Exercise requirements: What lines of the data below hold the string "replace"? Copy each one.
------ Information provided
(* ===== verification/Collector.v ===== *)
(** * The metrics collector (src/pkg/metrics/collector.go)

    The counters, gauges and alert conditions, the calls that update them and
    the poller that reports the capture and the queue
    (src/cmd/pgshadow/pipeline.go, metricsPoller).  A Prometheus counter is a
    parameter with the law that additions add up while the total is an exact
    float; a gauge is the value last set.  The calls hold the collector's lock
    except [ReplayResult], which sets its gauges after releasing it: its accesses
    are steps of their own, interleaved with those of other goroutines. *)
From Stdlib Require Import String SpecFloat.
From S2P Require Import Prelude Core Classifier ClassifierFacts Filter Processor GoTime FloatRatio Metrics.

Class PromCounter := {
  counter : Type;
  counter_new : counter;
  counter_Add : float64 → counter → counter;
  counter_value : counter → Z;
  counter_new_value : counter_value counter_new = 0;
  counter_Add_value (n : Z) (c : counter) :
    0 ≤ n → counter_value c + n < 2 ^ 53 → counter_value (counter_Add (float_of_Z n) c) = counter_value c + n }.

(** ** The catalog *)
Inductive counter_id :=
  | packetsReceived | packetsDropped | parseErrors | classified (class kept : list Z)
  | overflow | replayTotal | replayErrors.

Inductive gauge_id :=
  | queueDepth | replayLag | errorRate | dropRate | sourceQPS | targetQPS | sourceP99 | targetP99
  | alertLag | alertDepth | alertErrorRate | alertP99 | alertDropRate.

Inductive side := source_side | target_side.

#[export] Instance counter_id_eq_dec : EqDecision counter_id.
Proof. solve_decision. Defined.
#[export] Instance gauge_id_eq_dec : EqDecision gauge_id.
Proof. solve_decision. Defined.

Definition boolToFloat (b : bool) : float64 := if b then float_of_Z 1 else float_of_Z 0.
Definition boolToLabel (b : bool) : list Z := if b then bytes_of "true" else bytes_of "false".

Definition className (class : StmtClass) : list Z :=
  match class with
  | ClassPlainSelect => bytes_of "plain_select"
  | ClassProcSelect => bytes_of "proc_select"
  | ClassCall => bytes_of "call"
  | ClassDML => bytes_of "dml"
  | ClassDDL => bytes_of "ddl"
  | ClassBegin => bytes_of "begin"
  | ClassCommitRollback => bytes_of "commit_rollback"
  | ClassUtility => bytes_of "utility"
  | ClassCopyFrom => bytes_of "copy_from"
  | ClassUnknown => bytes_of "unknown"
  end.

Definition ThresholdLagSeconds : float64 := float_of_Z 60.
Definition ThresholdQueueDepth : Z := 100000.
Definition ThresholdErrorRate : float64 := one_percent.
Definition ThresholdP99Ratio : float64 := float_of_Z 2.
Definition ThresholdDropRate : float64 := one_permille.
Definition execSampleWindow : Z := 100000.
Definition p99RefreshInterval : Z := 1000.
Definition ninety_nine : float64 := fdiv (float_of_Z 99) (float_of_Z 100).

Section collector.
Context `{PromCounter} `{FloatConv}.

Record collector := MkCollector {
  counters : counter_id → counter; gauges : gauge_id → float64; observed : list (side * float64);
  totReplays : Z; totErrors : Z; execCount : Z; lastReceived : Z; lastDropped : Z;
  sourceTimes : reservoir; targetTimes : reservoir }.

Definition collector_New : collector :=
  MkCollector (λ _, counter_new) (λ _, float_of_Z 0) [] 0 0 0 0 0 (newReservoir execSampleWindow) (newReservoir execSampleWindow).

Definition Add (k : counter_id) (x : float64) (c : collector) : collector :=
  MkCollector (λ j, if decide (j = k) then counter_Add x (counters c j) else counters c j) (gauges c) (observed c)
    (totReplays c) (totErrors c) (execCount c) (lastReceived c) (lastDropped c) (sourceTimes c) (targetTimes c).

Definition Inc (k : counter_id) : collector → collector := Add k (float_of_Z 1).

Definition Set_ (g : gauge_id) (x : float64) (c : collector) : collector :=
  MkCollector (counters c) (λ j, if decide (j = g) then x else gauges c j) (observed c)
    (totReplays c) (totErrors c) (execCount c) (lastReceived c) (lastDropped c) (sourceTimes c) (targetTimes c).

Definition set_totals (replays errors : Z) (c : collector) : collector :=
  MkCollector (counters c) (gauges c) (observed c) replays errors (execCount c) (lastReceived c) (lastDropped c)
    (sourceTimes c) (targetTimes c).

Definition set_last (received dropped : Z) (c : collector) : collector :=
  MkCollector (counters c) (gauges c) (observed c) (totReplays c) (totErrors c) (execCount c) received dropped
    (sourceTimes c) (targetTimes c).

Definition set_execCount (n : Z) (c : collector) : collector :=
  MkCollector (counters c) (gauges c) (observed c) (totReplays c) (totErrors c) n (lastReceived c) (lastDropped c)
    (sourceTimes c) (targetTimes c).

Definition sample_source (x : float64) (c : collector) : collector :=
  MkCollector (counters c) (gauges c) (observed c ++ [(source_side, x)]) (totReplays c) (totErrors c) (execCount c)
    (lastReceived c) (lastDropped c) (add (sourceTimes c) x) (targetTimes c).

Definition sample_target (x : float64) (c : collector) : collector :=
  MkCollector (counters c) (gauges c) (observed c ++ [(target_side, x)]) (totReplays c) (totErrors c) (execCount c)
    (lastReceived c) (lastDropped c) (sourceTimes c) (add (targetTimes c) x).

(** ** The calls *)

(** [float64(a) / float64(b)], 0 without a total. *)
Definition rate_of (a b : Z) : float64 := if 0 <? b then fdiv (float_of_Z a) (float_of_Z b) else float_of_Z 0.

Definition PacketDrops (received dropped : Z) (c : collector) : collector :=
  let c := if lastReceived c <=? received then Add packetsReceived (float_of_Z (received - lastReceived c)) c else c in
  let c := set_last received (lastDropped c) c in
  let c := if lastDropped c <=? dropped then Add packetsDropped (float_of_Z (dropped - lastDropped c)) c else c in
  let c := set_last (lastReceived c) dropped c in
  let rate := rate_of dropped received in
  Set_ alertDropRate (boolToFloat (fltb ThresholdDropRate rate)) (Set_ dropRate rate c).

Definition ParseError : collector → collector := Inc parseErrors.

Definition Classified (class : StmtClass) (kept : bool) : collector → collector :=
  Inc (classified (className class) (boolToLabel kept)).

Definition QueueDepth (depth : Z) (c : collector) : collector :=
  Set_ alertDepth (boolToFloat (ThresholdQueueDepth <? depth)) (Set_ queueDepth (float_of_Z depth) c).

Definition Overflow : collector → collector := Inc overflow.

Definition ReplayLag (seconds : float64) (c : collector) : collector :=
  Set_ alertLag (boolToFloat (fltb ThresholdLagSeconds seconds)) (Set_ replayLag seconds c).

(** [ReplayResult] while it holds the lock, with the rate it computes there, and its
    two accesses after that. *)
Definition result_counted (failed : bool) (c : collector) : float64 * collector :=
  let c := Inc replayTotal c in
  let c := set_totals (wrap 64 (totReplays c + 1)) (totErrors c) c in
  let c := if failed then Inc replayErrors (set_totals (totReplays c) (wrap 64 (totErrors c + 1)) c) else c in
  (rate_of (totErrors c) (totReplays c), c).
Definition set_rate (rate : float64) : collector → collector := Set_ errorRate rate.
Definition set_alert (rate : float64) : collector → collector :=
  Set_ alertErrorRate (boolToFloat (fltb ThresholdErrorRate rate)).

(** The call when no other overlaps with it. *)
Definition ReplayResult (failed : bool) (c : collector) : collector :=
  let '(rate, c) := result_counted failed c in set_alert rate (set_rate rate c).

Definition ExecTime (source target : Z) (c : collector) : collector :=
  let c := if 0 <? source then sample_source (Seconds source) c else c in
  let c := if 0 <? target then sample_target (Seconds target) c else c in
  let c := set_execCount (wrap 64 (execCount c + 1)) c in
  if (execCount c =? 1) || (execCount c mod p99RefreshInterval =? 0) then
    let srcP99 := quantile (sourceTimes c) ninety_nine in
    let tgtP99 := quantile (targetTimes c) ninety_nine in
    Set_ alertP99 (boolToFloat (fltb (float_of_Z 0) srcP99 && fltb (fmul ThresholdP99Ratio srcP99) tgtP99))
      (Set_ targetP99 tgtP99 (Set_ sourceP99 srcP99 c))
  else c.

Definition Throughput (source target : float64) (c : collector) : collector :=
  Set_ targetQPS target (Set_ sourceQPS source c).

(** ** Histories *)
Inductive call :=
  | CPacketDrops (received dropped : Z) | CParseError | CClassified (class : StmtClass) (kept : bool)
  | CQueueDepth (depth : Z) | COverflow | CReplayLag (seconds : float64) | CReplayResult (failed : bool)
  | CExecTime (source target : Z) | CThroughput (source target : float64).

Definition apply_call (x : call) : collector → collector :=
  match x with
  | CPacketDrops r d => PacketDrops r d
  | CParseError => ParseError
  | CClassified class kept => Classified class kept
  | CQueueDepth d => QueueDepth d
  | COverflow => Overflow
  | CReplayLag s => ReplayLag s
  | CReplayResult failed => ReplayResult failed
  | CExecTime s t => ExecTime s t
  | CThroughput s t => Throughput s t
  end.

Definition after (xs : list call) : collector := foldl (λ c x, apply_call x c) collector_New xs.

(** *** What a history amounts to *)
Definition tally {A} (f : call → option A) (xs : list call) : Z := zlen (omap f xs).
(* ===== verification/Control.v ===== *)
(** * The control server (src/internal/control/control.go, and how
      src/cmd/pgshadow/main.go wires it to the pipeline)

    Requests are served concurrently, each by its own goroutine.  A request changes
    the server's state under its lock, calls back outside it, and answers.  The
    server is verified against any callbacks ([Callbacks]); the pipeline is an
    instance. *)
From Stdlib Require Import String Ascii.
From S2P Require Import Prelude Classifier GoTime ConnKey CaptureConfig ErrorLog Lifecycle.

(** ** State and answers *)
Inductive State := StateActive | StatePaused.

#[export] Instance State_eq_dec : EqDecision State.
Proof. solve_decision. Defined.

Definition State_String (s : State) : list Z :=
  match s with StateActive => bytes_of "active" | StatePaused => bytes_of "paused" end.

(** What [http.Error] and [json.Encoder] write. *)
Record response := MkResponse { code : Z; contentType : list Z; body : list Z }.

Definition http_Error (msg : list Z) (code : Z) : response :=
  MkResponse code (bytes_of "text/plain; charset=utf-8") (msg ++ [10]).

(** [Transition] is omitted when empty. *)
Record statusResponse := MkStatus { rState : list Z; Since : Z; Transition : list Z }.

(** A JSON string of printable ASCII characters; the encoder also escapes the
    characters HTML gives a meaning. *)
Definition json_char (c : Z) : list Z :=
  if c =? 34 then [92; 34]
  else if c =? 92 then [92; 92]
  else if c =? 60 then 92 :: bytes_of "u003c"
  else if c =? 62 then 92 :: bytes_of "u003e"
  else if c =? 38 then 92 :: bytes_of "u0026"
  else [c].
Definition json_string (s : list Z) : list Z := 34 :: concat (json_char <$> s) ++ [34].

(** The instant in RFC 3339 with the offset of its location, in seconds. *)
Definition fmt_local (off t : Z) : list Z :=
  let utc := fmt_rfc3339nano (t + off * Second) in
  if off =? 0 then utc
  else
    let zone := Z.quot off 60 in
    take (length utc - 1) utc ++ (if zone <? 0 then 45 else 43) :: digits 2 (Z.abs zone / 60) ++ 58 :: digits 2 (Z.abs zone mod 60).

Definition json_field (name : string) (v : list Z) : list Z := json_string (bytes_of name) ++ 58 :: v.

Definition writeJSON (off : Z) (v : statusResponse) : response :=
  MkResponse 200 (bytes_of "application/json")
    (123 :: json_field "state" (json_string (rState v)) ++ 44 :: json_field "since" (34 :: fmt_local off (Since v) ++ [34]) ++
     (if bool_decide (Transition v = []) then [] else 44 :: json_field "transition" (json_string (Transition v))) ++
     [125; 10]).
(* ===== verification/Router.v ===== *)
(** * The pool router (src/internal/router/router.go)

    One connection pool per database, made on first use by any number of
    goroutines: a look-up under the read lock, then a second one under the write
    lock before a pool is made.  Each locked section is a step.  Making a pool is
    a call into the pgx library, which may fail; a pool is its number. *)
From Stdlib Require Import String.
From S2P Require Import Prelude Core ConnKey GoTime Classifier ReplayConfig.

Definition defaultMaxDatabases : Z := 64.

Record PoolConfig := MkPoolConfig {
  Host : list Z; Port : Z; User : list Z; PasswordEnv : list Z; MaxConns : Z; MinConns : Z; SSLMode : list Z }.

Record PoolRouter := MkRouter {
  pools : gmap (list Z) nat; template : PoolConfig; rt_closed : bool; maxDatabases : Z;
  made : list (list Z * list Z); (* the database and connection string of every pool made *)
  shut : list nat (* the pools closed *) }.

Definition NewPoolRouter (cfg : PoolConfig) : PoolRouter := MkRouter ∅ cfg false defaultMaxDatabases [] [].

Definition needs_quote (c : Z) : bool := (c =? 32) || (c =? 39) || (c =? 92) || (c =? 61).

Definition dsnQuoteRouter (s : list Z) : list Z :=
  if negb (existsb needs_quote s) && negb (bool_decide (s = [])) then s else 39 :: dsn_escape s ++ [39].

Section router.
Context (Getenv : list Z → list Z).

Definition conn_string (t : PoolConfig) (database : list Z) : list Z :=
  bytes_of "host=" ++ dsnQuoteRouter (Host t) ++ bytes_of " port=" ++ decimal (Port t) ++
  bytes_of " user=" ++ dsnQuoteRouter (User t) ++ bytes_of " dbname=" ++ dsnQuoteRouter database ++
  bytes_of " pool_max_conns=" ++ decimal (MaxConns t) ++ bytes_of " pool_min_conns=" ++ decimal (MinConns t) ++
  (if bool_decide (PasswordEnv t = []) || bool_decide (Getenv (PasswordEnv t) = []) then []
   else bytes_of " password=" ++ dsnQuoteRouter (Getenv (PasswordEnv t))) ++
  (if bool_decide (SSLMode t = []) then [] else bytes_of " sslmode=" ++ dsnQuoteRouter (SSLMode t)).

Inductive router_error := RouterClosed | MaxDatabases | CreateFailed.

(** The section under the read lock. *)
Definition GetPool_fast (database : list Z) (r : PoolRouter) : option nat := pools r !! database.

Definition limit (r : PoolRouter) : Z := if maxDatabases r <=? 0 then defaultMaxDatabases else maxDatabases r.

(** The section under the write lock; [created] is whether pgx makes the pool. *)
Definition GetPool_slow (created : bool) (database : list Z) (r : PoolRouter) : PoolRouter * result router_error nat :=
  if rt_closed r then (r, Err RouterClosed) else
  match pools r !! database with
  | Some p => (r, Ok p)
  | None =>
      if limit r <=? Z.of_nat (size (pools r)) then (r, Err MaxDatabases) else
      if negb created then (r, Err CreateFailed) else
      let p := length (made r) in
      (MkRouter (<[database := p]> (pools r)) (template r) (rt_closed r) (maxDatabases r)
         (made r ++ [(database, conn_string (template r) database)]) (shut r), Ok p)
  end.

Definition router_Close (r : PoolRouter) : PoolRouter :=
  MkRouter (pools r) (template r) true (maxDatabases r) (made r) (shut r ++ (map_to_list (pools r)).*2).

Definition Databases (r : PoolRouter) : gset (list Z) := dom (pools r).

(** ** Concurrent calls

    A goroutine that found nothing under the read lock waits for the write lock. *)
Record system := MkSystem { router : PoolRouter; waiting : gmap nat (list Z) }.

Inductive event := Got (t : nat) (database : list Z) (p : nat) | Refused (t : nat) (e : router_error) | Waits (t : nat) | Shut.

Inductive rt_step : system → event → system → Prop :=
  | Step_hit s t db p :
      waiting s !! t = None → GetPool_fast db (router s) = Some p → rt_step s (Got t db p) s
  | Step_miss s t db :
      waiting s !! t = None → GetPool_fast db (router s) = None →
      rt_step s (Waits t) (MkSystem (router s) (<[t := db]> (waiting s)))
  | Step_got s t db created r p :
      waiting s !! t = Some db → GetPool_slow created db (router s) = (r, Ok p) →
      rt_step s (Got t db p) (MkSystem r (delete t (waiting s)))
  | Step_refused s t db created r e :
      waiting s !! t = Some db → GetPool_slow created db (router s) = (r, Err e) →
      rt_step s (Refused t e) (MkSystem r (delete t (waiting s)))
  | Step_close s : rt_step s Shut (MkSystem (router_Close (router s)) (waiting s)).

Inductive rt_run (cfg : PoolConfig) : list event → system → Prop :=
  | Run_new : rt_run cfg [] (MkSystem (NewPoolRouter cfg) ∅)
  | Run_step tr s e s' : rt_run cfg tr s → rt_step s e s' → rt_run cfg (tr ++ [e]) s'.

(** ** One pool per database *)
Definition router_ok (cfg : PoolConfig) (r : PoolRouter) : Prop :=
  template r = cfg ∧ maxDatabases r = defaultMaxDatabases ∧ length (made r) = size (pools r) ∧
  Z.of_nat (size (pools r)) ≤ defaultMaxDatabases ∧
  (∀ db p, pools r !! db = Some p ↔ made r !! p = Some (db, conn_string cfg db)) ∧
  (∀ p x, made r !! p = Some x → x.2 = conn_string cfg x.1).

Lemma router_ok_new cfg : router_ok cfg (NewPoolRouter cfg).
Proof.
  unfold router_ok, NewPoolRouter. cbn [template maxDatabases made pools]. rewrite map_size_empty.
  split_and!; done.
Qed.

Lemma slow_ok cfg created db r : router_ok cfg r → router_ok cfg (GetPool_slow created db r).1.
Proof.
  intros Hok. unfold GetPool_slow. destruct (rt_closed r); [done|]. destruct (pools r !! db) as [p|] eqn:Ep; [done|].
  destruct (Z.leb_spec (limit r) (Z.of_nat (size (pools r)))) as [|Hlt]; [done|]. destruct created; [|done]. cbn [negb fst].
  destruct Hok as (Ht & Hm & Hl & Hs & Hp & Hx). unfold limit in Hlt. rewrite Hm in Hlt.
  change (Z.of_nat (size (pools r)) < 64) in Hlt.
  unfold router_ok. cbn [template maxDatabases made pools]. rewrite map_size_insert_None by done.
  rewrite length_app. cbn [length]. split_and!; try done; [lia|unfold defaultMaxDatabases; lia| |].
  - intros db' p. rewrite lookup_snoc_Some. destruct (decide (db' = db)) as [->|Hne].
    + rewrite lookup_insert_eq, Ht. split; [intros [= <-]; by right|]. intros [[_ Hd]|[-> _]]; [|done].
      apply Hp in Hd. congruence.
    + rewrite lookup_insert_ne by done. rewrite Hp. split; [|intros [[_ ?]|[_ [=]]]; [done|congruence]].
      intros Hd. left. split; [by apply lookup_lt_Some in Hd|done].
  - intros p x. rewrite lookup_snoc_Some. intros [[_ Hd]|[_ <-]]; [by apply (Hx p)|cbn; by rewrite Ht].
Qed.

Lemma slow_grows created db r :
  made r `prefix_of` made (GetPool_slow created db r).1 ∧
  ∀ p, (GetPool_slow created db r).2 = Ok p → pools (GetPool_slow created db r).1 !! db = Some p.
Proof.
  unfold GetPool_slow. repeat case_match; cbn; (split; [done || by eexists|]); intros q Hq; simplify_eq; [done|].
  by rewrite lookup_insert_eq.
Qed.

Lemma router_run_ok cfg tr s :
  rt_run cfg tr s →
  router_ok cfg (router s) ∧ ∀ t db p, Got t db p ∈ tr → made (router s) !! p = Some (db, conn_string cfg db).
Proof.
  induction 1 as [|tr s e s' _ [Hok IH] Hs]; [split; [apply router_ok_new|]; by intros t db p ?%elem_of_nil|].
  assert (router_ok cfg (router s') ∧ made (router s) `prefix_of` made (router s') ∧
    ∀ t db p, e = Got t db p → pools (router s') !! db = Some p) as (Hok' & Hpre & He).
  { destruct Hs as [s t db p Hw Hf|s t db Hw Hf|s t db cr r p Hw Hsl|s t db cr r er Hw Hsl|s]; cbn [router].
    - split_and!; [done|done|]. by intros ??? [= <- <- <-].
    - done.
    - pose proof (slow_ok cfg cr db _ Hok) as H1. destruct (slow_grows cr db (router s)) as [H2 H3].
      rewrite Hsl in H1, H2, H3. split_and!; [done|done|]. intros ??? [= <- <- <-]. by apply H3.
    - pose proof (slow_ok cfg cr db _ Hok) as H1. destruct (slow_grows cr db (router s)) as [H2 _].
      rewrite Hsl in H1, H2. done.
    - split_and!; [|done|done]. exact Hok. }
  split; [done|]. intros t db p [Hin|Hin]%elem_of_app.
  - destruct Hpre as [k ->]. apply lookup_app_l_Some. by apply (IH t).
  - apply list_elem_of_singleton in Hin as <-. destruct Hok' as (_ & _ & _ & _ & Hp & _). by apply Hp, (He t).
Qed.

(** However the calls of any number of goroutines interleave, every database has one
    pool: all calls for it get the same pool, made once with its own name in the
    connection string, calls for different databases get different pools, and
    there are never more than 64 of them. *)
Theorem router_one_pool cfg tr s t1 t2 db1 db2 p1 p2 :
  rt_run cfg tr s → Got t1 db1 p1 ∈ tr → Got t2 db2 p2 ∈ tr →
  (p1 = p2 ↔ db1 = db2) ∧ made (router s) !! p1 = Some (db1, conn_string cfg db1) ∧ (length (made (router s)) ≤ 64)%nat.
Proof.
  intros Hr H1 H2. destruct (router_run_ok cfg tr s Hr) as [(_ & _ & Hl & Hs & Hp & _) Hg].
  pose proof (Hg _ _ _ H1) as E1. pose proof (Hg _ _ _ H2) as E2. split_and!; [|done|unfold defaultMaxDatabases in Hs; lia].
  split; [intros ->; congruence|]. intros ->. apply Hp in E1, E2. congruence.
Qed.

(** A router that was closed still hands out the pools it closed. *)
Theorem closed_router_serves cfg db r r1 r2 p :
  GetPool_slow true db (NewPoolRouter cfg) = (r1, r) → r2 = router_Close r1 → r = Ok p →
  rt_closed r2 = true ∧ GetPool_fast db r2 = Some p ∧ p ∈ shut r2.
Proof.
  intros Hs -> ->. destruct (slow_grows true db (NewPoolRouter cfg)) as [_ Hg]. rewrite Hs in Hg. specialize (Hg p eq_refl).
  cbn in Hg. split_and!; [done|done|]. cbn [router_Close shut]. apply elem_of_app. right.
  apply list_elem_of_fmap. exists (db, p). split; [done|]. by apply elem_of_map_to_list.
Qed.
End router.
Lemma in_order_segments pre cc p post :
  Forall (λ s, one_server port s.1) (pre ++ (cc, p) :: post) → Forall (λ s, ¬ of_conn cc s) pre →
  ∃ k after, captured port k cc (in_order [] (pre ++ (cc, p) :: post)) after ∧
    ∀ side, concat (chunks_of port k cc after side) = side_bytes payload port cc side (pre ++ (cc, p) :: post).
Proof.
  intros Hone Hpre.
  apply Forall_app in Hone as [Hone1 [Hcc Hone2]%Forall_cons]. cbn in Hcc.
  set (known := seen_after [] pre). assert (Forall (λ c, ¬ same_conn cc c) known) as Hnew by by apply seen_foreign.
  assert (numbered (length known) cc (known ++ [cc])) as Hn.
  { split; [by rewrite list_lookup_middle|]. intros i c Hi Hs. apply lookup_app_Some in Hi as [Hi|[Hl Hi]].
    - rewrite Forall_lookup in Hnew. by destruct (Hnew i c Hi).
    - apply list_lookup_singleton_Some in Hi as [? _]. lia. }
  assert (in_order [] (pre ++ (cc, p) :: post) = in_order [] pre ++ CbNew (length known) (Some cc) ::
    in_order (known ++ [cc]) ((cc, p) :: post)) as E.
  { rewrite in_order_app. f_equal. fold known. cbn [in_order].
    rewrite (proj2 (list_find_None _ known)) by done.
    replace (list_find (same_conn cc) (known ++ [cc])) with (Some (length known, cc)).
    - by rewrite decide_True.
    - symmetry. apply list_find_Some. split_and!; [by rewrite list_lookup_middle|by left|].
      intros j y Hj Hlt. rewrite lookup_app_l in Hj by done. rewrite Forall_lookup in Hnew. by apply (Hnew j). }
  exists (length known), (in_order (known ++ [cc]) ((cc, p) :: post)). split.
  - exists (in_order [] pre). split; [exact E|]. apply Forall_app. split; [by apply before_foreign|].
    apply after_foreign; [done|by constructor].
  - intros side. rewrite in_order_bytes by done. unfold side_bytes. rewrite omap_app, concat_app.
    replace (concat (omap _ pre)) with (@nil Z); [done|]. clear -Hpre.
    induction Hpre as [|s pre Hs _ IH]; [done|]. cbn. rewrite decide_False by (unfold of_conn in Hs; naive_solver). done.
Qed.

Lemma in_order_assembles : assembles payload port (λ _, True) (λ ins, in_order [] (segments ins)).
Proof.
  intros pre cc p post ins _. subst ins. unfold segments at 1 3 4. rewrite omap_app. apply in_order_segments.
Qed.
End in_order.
------------
Exercise output:
    replace (list_find (same_conn cc) (known ++ [cc])) with (Some (length known, cc)).
    replace (concat (omap _ pre)) with (@nil Z); [done|]. clear -Hpre.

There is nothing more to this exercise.